Data records

(** [src/internal/reliability/harness.go:205-215] Harness.Recover *)
Definition Recover (target : FailureTarget) : M W unit :=
  if bool_decide (target = FailureControlPlane) then StartControlPlane
  else if bool_decide (target = FailureDataPlane) then StartDataPlane
  else mthrow (unknown_target target).

(** [src/internal/reliability/harness.go:217-222] Harness.Restart *)
Definition Restart (target : FailureTarget) : M W unit :=
  InjectFailure target;; Recover target.

(** [src/internal/reliability/harness.go:224-231] Harness.ControlPlaneURL *)
Definition ControlPlaneURL : M W string :=
  sv ← gets part;
  match sv_controlPlane sv with
  | None => mthrow (EText "control plane is not running" [])
  | Some url => mret url
  end.

(** [src/internal/reliability/harness.go:233-240] Harness.DataPlaneURL *)
Definition DataPlaneURL : M W string :=
  sv ← gets part;
  match sv_dataPlane sv with
  | None => mthrow (EText "data plane is not running" [])
  | Some url => mret url
  end.

(** ** The clients *)

(** [src/internal/reliability/harness.go:248-255] Harness.RegisterAgent *)
Definition register_input (id : string) : Agent.RegisterInput :=
  Agent.MkRegisterInput bootstrapToken id (h_service h) (h_environment h) "zone-1" id ∅.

TASK STATEMENT
Copy out the records shown above, every one, exactly.

OUTPUT OF THE TASK
(** [src/internal/reliability/harness.go:205-215] Harness.Recover *)
Definition Recover (target : FailureTarget) : M W unit :=
  if bool_decide (target = FailureControlPlane) then StartControlPlane
  else if bool_decide (target = FailureDataPlane) then StartDataPlane
  else mthrow (unknown_target target).

(** [src/internal/reliability/harness.go:217-222] Harness.Restart *)
Definition Restart (target : FailureTarget) : M W unit :=
  InjectFailure target;; Recover target.

(** [src/internal/reliability/harness.go:224-231] Harness.ControlPlaneURL *)
Definition ControlPlaneURL : M W string :=
  sv ← gets part;
  match sv_controlPlane sv with
  | None => mthrow (EText "control plane is not running" [])
  | Some url => mret url
  end.

(** [src/internal/reliability/harness.go:233-240] Harness.DataPlaneURL *)
Definition DataPlaneURL : M W string :=
  sv ← gets part;
  match sv_dataPlane sv with
  | None => mthrow (EText "data plane is not running" [])
  | Some url => mret url
  end.

(** ** The clients *)

(** [src/internal/reliability/harness.go:248-255] Harness.RegisterAgent *)
Definition register_input (id : string) : Agent.RegisterInput :=
  Agent.MkRegisterInput bootstrapToken id (h_service h) (h_environment h) "zone-1" id ∅.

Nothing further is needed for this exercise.